Atrial fibrillation is a heart condition characterized by an irregular or rapid beating of your heart's two upper chambers (the atria). The condition can be paroxysmal (intermittent), persistent (lasting longer than 12 months), or permanent.
Atrial fibrillation is the type of arrhythmia most commonly seen in patients, with the incidence of the condition markedly increasing with age. A patient can be asymptomatic or might present symptoms ranging from palpitations, breathlessness, and dizziness.

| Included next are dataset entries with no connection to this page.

(* ===== verification/Jose.v ===== *)
(** Compact JOSE tokens: [jose/src/index.ts] and the token parsers of
    [protocol/src/strict-json.ts].

    The calls of the key provider, the resolver, the clock and the random source are those
    of the environment of [HttpSignatures]. *)

From S2P Require Import SharedVerification.
From S2P Require Import Publishing.
From S2P Require Import Prelude Effects JsString Base64 Url Utils Json Double Jwk Verification HttpMessages HttpSignatures.

(** ** [JSON.stringify]

    The members of an object come in the order of the language: array indices by value, then
    the other names as they were added.  A member without a value is left out. *)

Definition is_index_name (name : jsstr) : bool :=
  forallb is_digit name && bool_decide (dec (digits_value name) = name) && (digits_value name <? 4294967295).
Definition index_before {A} (a b : jsstr * A) : bool := digits_value (fst a) <? digits_value (fst b).
Definition own_order {A} (m : list (jsstr * A)) : list (jsstr * A) :=
  sort_by index_before (List.filter (fun kv => is_index_name (fst kv)) m)
  ++ List.filter (fun kv => negb (is_index_name (fst kv))) m.

Fixpoint JSON_stringify (v : json) : jsstr :=
  match v with
  | JNull | JUndefined => js "null"
  | JBool b => js (if b then "true" else "false")
  | JNumber n => stringify_number n
  | JString s => stringify_string s
  | JArray l => [91] ++ join [44] (map JSON_stringify l) ++ [93]
  | JObject m =>
      let texts := flat_map (fun kv => if is_undefined (snd kv) then [] else [(fst kv, JSON_stringify (snd kv))]) m in
      [123] ++ join [44] (map (fun kv => stringify_string (fst kv) ++ [58] ++ snd kv) (own_order texts)) ++ [125]
  end.

(** ** Compact tokens: [strict-json.ts] *)

Record compact := mkCompact {
  cp_header64 : jsstr; cp_payload64 : jsstr; cp_signature64 : jsstr;
  cp_header : list (jsstr * json); cp_payload : bytes; cp_signature : bytes
}.

Definition parseJoseObject (bs : bytes) : res (list (jsstr * json)) :=
  catch
    (value ← parseStrictJson bs;
     match value with JObject m => Ok m | _ => Throw (EError "expected JSON object") end)
    (fun _ => Throw (recordInvalid "malformed JOSE JSON object")).

Definition decode_part (part : jsstr) : res bytes :=
  throw_if (negb (forallb is_b64url part)) (EError "invalid base64url");;
  octets ← fromBase64Url part;
  throw_if (negb (bool_decide (toBase64Url octets = part))) (EError "noncanonical base64url");;
  Ok octets.

Definition unsupported_header (header : list (jsstr * json)) : bool :=
  negb (nonempty_str (get header "alg")) || negb (nonempty_str (get header "kid"))
  || (has_member header (js "typ") && is_none (as_str (get header "typ")))
  || has_member header (js "crit")
  || (has_member header (js "b64") && match get header "b64" with JBool true => false | _ => true end).

Definition parseCompactJose (token : jsstr) : res compact :=
  catch
    (throw_if (1024 * 1024 <? zlen token) (EError "token too large");;
     match split_on 46 token with
     | [h; p; s] =>
         throw_if (16 * 1024 <? zlen h) (EError "invalid compact structure");;
         header64 ← decode_part h;
         payload ← decode_part p;
         signature ← decode_part s;
         header ← parseJoseObject header64;
         throw_if (unsupported_header header) (EError "unsupported protected header");;
         Ok (mkCompact h p s header payload signature)
     | _ => Throw (EError "invalid compact structure")
     end)
    (fun _ => Throw (recordInvalid "malformed JOSE compact token")).

(** ** Profiles *)

Definition APPLICATION_JOSE_ALGS : list jsstr :=
  map js ["EdDSA"; "ES256"; "ES384"; "ES512"; "RS256"; "RS384"; "RS512"; "PS256"; "PS384"; "PS512"]%string.
Definition DEFAULT_JWT_EXPIRY_SECONDS : number := NInt (15 * 60).
Definition DEFAULT_JWT_MAX_LIFETIME_SECONDS : number := NInt (15 * 60).
Definition DEFAULT_JWT_CLOCK_SKEW_SECONDS : number := NInt 60.

Record JWTOptions := mkJWTOptions {
  jo_audience : jsstr; jo_expiry : option number; jo_additionalClaims : option (list (jsstr * json)) }.
Record JoseProfileConfig := mkJoseConfig { maxLifetime : option number; jc_clockSkew : option number }.
Record JoseProfile := mkJose { jp_domain : option jsstr; jp_keyProvider : option provider; jp_config : JoseProfileConfig }.
Record JWTVerificationOptions := mkJWTVerification {
  jv_timeoutMs : option Z; jv_expectedAudience : option jsstr; jv_peerCert : option TLSCertificate }.

Definition max_lifetime (c : JoseProfileConfig) : number := default DEFAULT_JWT_MAX_LIFETIME_SECONDS (maxLifetime c).
Definition jwt_skew (c : JoseProfileConfig) : number := default DEFAULT_JWT_CLOCK_SKEW_SECONDS (jc_clockSkew c).

(** [Date.now() / 1000] *)
Definition seconds (ms : Z) : number := rounded ms 1000.

Definition validateAlgorithm (header : list (jsstr * json)) : res unit :=
  throw_if (match get header "alg" with JString a => negb (bool_decide (a ∈ APPLICATION_JOSE_ALGS)) | _ => true end)
    (signatureInvalid "JOSE alg not in application-layer allowlist").

Definition RESERVED : list jsstr := map js ["iss"; "sub"; "aud"; "iat"; "exp"; "jti"]%string.
(** The assignment to [__proto__] makes no member. *)
Definition add_claim (claims : list (jsstr * json)) (kv : jsstr * json) : res (list (jsstr * json)) :=
  throw_if (bool_decide (fst kv ∈ RESERVED)) (EArgument "additionalClaims must not override reserved claim");;
  Ok (if bool_decide (fst kv = js "__proto__") then claims else set_member claims (fst kv) (snd kv)).

(** [crypto.randomUUID()] from sixteen random octets. *)
Definition uuid_text (l : bytes) : jsstr :=
  let at_ i := b2z (nth i l x00) in
  let octets := map (fun i => z2b (if (i =? 6)%nat then Z.lor (Z.land (at_ i) 15) 64
                                   else if (i =? 8)%nat then Z.lor (Z.land (at_ i) 63) 128 else at_ i)) (seq 0 16) in
  let part a b := to_hex (slice octets a b) in
  join [45] [part 0 4; part 4 6; part 6 8; part 8 10; part 10 16].

Section Profile.
Context `{Url : URLApi} `{Uni : Unicode} `{Jwk : JwkApi}.

(** *** Creation *)

Definition new_JoseProfile (domain : option jsstr) (keyProvider : option provider) (config : option JoseProfileConfig)
    : res JoseProfile :=
  d ← match domain with
      | None => Ok None
      | Some d => catch (Some <$> normalizeFQDN d true) (fun _ => Throw (EArgument "domain is not a valid agent FQDN"))
      end;
  let c := default (mkJoseConfig None None) config in
  throw_if (negb (finite_non_negative (max_lifetime c)) || num_le (max_lifetime c) (NInt 0) || negb (finite_non_negative (jwt_skew c)))
    (EArgument "invalid JOSE lifetime or clock skew");;
  Ok (mkJose d keyProvider c).
Definition createJoseProfile := new_JoseProfile.
Definition fromIdentityManager (m : IdentityManager) (config : option JoseProfileConfig) : res JoseProfile :=
  domain ← requireLocalDomain m;
  keyProvider ← getKeyProvider m;
  new_JoseProfile (Some domain) (Some keyProvider) config.

Definition requireKeyProvider (p : JoseProfile) : res (provider * jsstr) :=
  match jp_keyProvider p, jp_domain p with
  | Some k, Some ((_ :: _) as d) => Ok (k, d)
  | _, _ => Throw (EArgument "JOSE signing requires a keyProvider and local domain")
  end.

Context (env : Environment).

(** *** Signing *)

Definition compact_text (header payload : jsstr) (signature : bytes) : jsstr :=
  header ++ 46 :: payload ++ 46 :: toBase64Url signature.
Definition encode_json (v : json) : jsstr := toBase64Url (utf8_encode (JSON_stringify v)).

Definition sign_parts (header64 payload64 : jsstr) (keyProvider : provider) : run jsstr :=
  sig ← sign_with env keyProvider (utf8_encode (header64 ++ 46 :: payload64));
  mret (compact_text header64 payload64 sig).
Definition signCompact (header payload : json) (keyProvider : provider) : run jsstr :=
  sign_parts (encode_json header) (encode_json payload) keyProvider.

Definition randomUUID : run jsstr := l ← call (fun t => env_random env t 16) ERandom; mret (uuid_text l).

Definition check_jwt_expiry (c : JoseProfileConfig) (expiry : number) : res unit :=
  throw_if (negb (finite_non_negative expiry) || num_le expiry (NInt 0) || num_lt (max_lifetime c) expiry)
    (EArgument "JWT expiry exceeds maximum lifetime").

Definition base_claims (domain audience : jsstr) (now : Z) (exp : number) (jti : jsstr) : list (jsstr * json) :=
  [(js "iss", JString domain); (js "sub", JString domain); (js "aud", JString audience);
   (js "iat", JNumber (NInt now)); (js "exp", JNumber exp); (js "jti", JString jti)].
Definition jose_header (alg : jsstr) (kid : json) (typ : string) : json :=
  JObject [(js "alg", JString alg); (js "kid", kid); (js "typ", JString (js typ))].

Definition createJWT (p : JoseProfile) (opts : JWTOptions) : run jsstr :=
  '(keyProvider, domain) ← lift (requireKeyProvider p);
  check (length (jo_audience opts) =? 0)%nat (EArgument "audience is required");;
  audience ← lift (catch (normalizeFQDN (jo_audience opts) false) (fun _ => Throw (EArgument "audience is not a valid FQDN")));
  let expiry := default DEFAULT_JWT_EXPIRY_SECONDS (jo_expiry opts) in
  lift (check_jwt_expiry (jp_config p) expiry);;
  key ← signing_key env keyProvider;
  ms ← date_now env;
  let now := ms / 1000 in
  let exp := num_add (NInt now) expiry in
  check (num_le exp (NInt now)) (EArgument "JWT expiry is below timestamp resolution");;
  jti ← randomUUID;
  claims ← lift (for_each add_claim (default [] (jo_additionalClaims opts)) (base_claims domain audience now exp jti));
  alg ← lift (jwkSignatureAlg key);
  signCompact (jose_header alg (get key "kid") "JWT") (JObject claims) keyProvider.

Definition createJWS (p : JoseProfile) (payload : bytes) : run jsstr :=
  '(keyProvider, domain) ← lift (requireKeyProvider p);
  key ← signing_key env keyProvider;
  kid ← lift (kid_without_hash key);
  alg ← lift (jwkSignatureAlg key);
  sign_parts (encode_json (jose_header alg (JString (domain ++ 35 :: kid)) "jose")) (toBase64Url payload) keyProvider.

(** *** Verification *)

Definition finite_claim (v : json) : option number :=
  match v with JNumber n => if is_finite n then Some n else None | _ => None end.

(** The claims about the parties; the issuer. *)
Definition check_parties (claims : list (jsstr * json)) (expectedAudience : jsstr) : res jsstr :=
  iss ← match get claims "iss" with
        | JString ((_ :: _) as iss) => Ok iss
        | _ => Throw (recordInvalid "JWT iss claim must be a non-empty string")
        end;
  let differs := recordInvalid "JWT sub must equal iss" in
  sub ← of_option (as_str (get claims "sub")) differs;
  catch (a ← normalizeFQDN sub false; b ← normalizeFQDN iss false; throw_if (negb (bool_decide (a = b))) differs)
    (fun _ => Throw differs);;
  let audList := match get claims "aud" with JArray l => l | v => [v] end in
  let normalizedAuds := map (fun a => match a with
    | JString a => match normalizeFQDN a false with Ok n => Some n | Throw _ => None end
    | _ => None end) audList in
  throw_if ((length normalizedAuds =? 0)%nat || existsb is_none normalizedAuds
            || negb (bool_decide (Some expectedAudience ∈ normalizedAuds))) (recordInvalid "JWT audience mismatch");;
  Ok iss.

(** The claims about the time; the expiry. *)
Definition check_times (c : JoseProfileConfig) (claims : list (jsstr * json)) (now : number) : res number :=
  iat ← of_option (finite_claim (get claims "iat")) (recordInvalid "JWT missing required iat claim");
  throw_if (num_lt (num_add now (jwt_skew c)) iat) (recordInvalid "JWT issued-at time is in the future");;
  exp ← of_option (finite_claim (get claims "exp")) (recordInvalid "JWT missing required exp claim");
  throw_if (num_le exp iat) (recordInvalid "JWT exp must be after iat");;
  throw_if (num_lt (max_lifetime c) (num_sub exp iat)) (recordInvalid "JWT lifetime exceeds maximum");;
  throw_if (num_le exp now) (recordInvalid "JWT is expired");;
  let nbf := get claims "nbf" in
  throw_if (negb (is_undef nbf) && is_none (finite_claim nbf)) (recordInvalid "JWT nbf claim must be a number");;
  throw_if (match finite_claim nbf with Some nbf => num_lt (num_add now (jwt_skew c)) nbf | None => false end)
    (recordInvalid "JWT not yet valid (nbf)");;
  Ok exp.

(** The key that the header names verifies the token. *)
Definition check_token (token : compact) (vd : VerifiedIdentity) (kid : jsstr) : res unit :=
  sigKey ← of_option (keyById (vi_jwks vd) kid) (newVerificationError "kid not found in JWKS" KeyNotFound None false);
  alg ← match get (cp_header token) "alg" with
        | JString ((_ :: _) as alg) =>
            throw_if (negb (bool_decide (alg ∈ APPLICATION_JOSE_ALGS))) (signatureInvalid "alg not in application-layer allowlist");; Ok alg
        | _ => Throw (signatureInvalid "alg not in application-layer allowlist")
        end;
  keyAlg ← jwkSignatureAlg sigKey;
  throw_if (negb (bool_decide (alg = keyAlg))) (signatureInvalid "alg mismatch");;
  sig ← fromBase64Url (cp_signature64 token);
  throw_if (negb (verifyWithKey (utf8_encode (cp_header64 token ++ 46 :: cp_payload64 token)) sig sigKey (Some alg)))
    (signatureInvalid "signature invalid").

Definition header_kid (token : compact) : res jsstr :=
  match get (cp_header token) "kid" with
  | JString ((_ :: _) as kid) => Ok kid
  | _ => Throw (signatureInvalid "missing kid header")
  end.

Definition verifyJWTWithinBudget (p : JoseProfile) (jwt : jsstr) (opts : JWTVerificationOptions) : run VerifiedIdentity :=
  audience ← lift (match match jv_expectedAudience opts with Some a => Some a | None => jp_domain p end with
                   | Some ((_ :: _) as a) => Ok a
                   | _ => Throw (EArgument "expected audience is required")
                   end);
  expectedAudience ← lift (catch (normalizeFQDN audience false) (fun _ => Throw (EArgument "expected audience must be an FQDN")));
  token ← lift (parseCompactJose jwt);
  lift (validateAlgorithm (cp_header token));;
  claims ← lift (parseJoseObject (cp_payload token));
  iss ← lift (check_parties claims expectedAudience);
  ms ← date_now env;
  exp ← lift (check_times (jp_config p) claims (seconds ms));
  vd ← try_with (wait env (resolve env iss (jv_peerCert opts)))
         (fun e => raise (match e with EArgument m => recordInvalid m | e => e end));
  kid ← lift (header_kid token);
  lift (check_token token vd kid);;
  ms ← date_now env;
  check (num_le exp (seconds ms)) (recordInvalid "JWT expired during verification");;
  mret vd.
Definition verifyJWT (p : JoseProfile) (jwt : jsstr) (opts : JWTVerificationOptions) : run VerifiedIdentity :=
  budgeted env (jv_timeoutMs opts) (verifyJWTWithinBudget p jwt opts).

Definition verifyJWSWithinBudget (jws : jsstr) (peerCert : option TLSCertificate) : run (bytes * VerifiedIdentity) :=
  token ← lift (parseCompactJose jws);
  lift (validateAlgorithm (cp_header token));;
  compoundKid ← lift (header_kid token);
  '(domain, kid) ← lift (catch (parseKeyId compoundKid) (fun e =>
    Throw (if argument_or_validation e then signatureInvalid "invalid kid in JWS header" else e)));
  vd ← wait env (resolve env domain peerCert);
  lift (check_token token vd kid);;
  mret (cp_payload token, vd).
Definition verifyJWS (jws : jsstr) (peerCert : option TLSCertificate) (timeoutMs : option Z) : run (bytes * VerifiedIdentity) :=
  budgeted env timeoutMs (verifyJWSWithinBudget jws peerCert).

End Profile.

The condition carries an increased risk for stroke, due to the likelihood of blood clots, which form within the left atrium before embolizing and traveling to the patient's brain.
Atrial fibrillation most commonly occurs without the presence of structural heart disease, however, if this condition is also present, it's usually mitral stenosis.
There are several conservative treatments for atrial fibrillation, including electrical cardioversion used for controlling heart rhythm, and anticoagulants for the prevention of blood clots. Conventional surgical approaches to the condition mainly consist of the Cox maze procedure, which involves creating numerous incisions, strategically placed within both of the atria, in order to isolate and prevent abnormal electrical impulses.
There are alternative treatments, including the creation of lesions, by ablation, within the atria, through the use of microwave, radio frequency, and ultrasound.
Cryoablation for atrial fibrillation will generally be carried out when patients are already undergoing associated open heart surgery. This is most frequently for the repair or replacement of the mitral valve. The heart tissue is frozen using a cryoprobe. Lesions and linear scars are created by the damaged heart tissue, disrupting abnormal electrical impulses as they are transmitted.
It's possible to carry out the procedure on both of the atria if need be, or it can be done on the heart's left atrium alone. The procedure can be carried out from outside or within the atrium.
Studies have compared patients who received cryoablation for atrial fibrillation in conjunction with mitral valve surgery, and those who received the Cox maze procedure for atrial fibrillation in conjunction with mitral valve surgery.
The survival rate for patients in the trial, at three years, was 98% for the group undergoing the Cox maze procedure, and 92% for those undergoing Cryoablation. At the time of discharge, 86% (95 out of 110) of those treated using the Cox maze procedure were in sinus rhythm, compared to 85% (94 out of 110) of those treated using cryoablation.
In addition to this, two trials that were non-randomised compared patients undergoing cryoablation and heart valve surgery, to those undergoing heart valve surgery alone. Immediately following surgery, the groups treated with cryoablation experienced 78% (25 out of 32) and 100% (36 out of 36) sinus rhythm, compared to 22% (4 out of 18) and 33% (5 out of 15) of those in control groups.
The procedure appears to be the most efficacious among patients who have experienced the condition for less than a year. Cryoablation is a difficult procedure to differentiate in terms of complications, as it is performed at the same time as open heart surgery, which itself carries a great deal of risk and the possibility of related complications.
It's difficult to pin down which complications are specifically related to cryoablation, and which would have occurred regardless as a result of open heart surgery.
Across three studies carried out into in-hospital mortality with the procedure, there was a range of results varying from 0% (0 out of 28) and 3% (3 out of 95, and 1 out of 32). Four additional studies showed that between 3% (1 out of 32) and 14% (4 out of 28) patients undergoing the procedure required pacemakers after surgery .
Additional complications can include the need to re-operate, mediastinitis; delayed cardiac tamponade; requiring intra-aortic balloon pumps; low cardiac output; transient ischaemic attack; and dialysis.
In addition to this, the Specialist Advisors have noted heart block, oesophageal injury, intra-operative myocardial infarction, and damage to the circumflex coronary artery are all possible adverse effects following cryoablation for atrial fibrillation.
The majority of the data available for this procedure is drawn from patients undergoing mitral valve surgery. At present, only limited evidence is available regarding the treatment's efficacy if it is performed during other procedures, like bypass grafting on the coronary artery.